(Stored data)
+ + + +
(* ===== verification/LedgerSteps.v ===== *)
(** The steps of the budget: every operation that writes its tables, the reverts of the audit log,
    and what each one does to the rows. *)

From stdpp Require Import gmap strings.
From S2P Require Import Prelude PyStr PyNum PyValue PyDate BudgetRules BudgetFacts FlowDb Decision Ledger Bookings LedgerFacts.

(** ** Steps *)
(** A new id is a fresh UUID; the bounds of a request are those of its schema. *)
Inductive budget_step : Ledger → Ledger → Prop :=
| step_create_node l actor p id l' :
    id ∉ bu_id <$> nodes l → (∀ a, a ∈ allocs l → al_budget_id a ≠ id) → create_node l actor p id = Ok l' → budget_step l l'
| step_update_node l actor i d l' : update_node l actor i d = Ok l' → budget_step l l'
| step_delete_node l actor i l' : delete_node l actor i = Ok l' → budget_step l l'
| step_create_year l i y a id l' : id ∉ fy_id <$> years l → create_fiscal_year l i y a id = Ok l' → budget_step l l'
| step_update_year l i f y a l' : update_fiscal_year l i f y a = Ok l' → budget_step l l'
| step_delete_year l actor i f l' : delete_fiscal_year l actor i f = Ok l' → budget_step l l'
| step_close_year l actor i f c now l' : set_fiscal_year_closed l actor i f c now = Ok l' → budget_step l l'
| step_allocate l actor i f v l' : 0 ≤ v → set_allocation l actor i f v = Ok l' → budget_step l l'
| step_assign l actor today a b y l' : assign_budget l actor today a b y = Ok l' → budget_step l l'
| step_move_year l actor a f l' : move_fiscal_year l actor a f = Ok l' → budget_step l l'
| step_book l today p actor id now l' : id ∉ bk_id <$> bookings l → book_expense l today p actor id now = Ok l' → budget_step l l'
| step_update_booking l actor today i d l' : update_expense l actor today i d = Ok l' → budget_step l l'
| step_delete_booking l actor i l' : delete_expense l actor i = Ok l' → budget_step l l'
| step_sub_booking l i v c actor id now l' :
    id ∉ bk_id <$> bookings l → create_sub_booking l i v c actor id now = Ok l' → budget_step l l'
| step_transfer l today p actor t o i now l' :
    o ∉ bk_id <$> bookings l → i ∉ bk_id <$> bookings l → o ≠ i → (∀ b, b ∈ bookings l → bk_transfer_id b ≠ Some t) →
    create_transfer l today p actor t o i now = Ok l' → budget_step l l'
| step_update_transfer l actor t d l' : update_transfer l actor t d = Ok l' → budget_step l l'
| step_delete_transfer l actor t l' : delete_transfer l actor t = Ok l' → budget_step l l'.

(** ** Effects *)
Definition other_tables (l l' : Ledger) : Prop :=
  nodes l' = nodes l ∧ years l' = years l ∧ allocs l' = allocs l ∧ apps l' = apps l.
Definition open_year (l : Ledger) (y : string) : Prop := ∀ f, find_by fy_id y (years l) = Some f → fy_closed_at f = None.
Lemma require_open_ok l y u : _require_open_fiscal_year l (Some y) = Ok u → open_year l y.
Proof.
  unfold _require_open_fiscal_year. cbn. intros H f Hf. rewrite Hf in H. apply raise_if_ok, bool_decide_eq_false in H.
  destruct (fy_closed_at f); [|done]. by destruct H.
Qed.
Lemma refuse_closed_ok f u : _refuse_closed f = Ok u → fy_closed_at f = None.
Proof. intros H%raise_if_ok%bool_decide_eq_false. destruct (fy_closed_at f); [|done]. by destruct H. Qed.
(** The fiscal year belongs to the top-level budget of the cost center. *)
Definition fits (l : Ledger) (b y : string) : Prop :=
  ∃ t f, root_of (nodes l) b t ∧ f ∈ years l ∧ fy_id f = y ∧ fy_budget_id f = t.
Lemma pick_in {T} (c : list (T * pydate * pydate)) today y : pick_fiscal_year c today = Some y → y ∈ (λ x, x.1.1) <$> c.
Proof.
  unfold pick_fiscal_year. intros H.
  assert (∃ x, x ∈ c ∧ x.1.1 = y) as (x & Hx & <-); [|apply list_elem_of_fmap; by exists x].
  assert (Hcur : ∀ r, (λ c, c.1.1) <$> filter (λ c, date_leb c.1.2 today && date_leb today c.2 = true) c = [r] → ∃ x, x ∈ c ∧ x.1.1 = r).
  { intros r E. assert (Hr : r ∈ [r]) by left. rewrite <- E in Hr. apply list_elem_of_fmap in Hr as (x & -> & [_ Hx]%list_elem_of_filter). by exists x. }
  destruct c as [|[[a d] e] [|x2 c]]; [done|injection H as ->; eexists; split; [left|done]|].
  destruct (_ <$> _) as [|r [|]] eqn:E; [done| |done]. injection H as ->. by apply Hcur.
Qed.
Lemma resolve_ok l today node o y :
  _resolve_fiscal_year l today node o = Ok y → tree_ok (nodes l) → node ∈ nodes l → NoDup (fy_id <$> years l) →
  fits l (bu_id node) y ∧ open_year l y ∧ ∀ i, o = Some i → y = i.
Proof.
  intros H Hok Hn Hids. unfold _resolve_fiscal_year in H. apply bind_ok in H as (top & Ht & H).
  pose proof (top_level_root _ _ _ Hok Hn Ht) as Hroot.
  assert (Hgoal : ∀ f, f ∈ years l → fy_budget_id f = bu_id top → fy_closed_at f = None → fits l (bu_id node) (fy_id f) ∧ open_year l (fy_id f)).
  { intros f Hf Eb Hc. split; [by exists (bu_id top), f|]. intros g Hg. by rewrite (find_by_NoDup _ _ _ Hids Hf) in Hg; injection Hg as <-. }
  destruct o as [i|].
  - apply bind_ok in H as (f & Hf & H). unfold _get_fiscal_year, get_or in Hf. destruct (find_by fy_id i (years l)) as [f'|] eqn:E; [|done].
    injection Hf as ->. apply bind_ok in H as (? & Hb & H). apply raise_if_ok, negb_false_iff, bool_decide_eq_true in Hb.
    apply bind_ok in H as (? & Hc & [= <-]). apply refuse_closed_ok in Hc.
    destruct (Hgoal f (find_by_elem _ _ _ _ E) Hb Hc) as [? ?]. split; [done|]. split; [done|].
    intros j [= <-]. by apply find_by_id in E.
  - unfold get_or in H. destruct (pick_fiscal_year _ today) as [z|] eqn:E; [|done]. injection H as ->. apply pick_in in E.
    unfold candidate_years in E. rewrite <- list_fmap_compose in E. apply list_elem_of_fmap in E as (f & -> & Hf). cbn.
    apply list_elem_of_filter in Hf as [[_ Hc] Hf]. apply elem_of_sort_by, list_elem_of_filter in Hf as [Hb Hf].
    destruct (Hgoal f Hf Hb Hc) as [? ?]. split; [done|]. split; [done|]. by intros j.
Qed.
+ + + +
#### [PROBLEM STATEMENT]
Tally the lines of the entries that carry the word "Import" and say only that number.

#### [OUTPUT]
2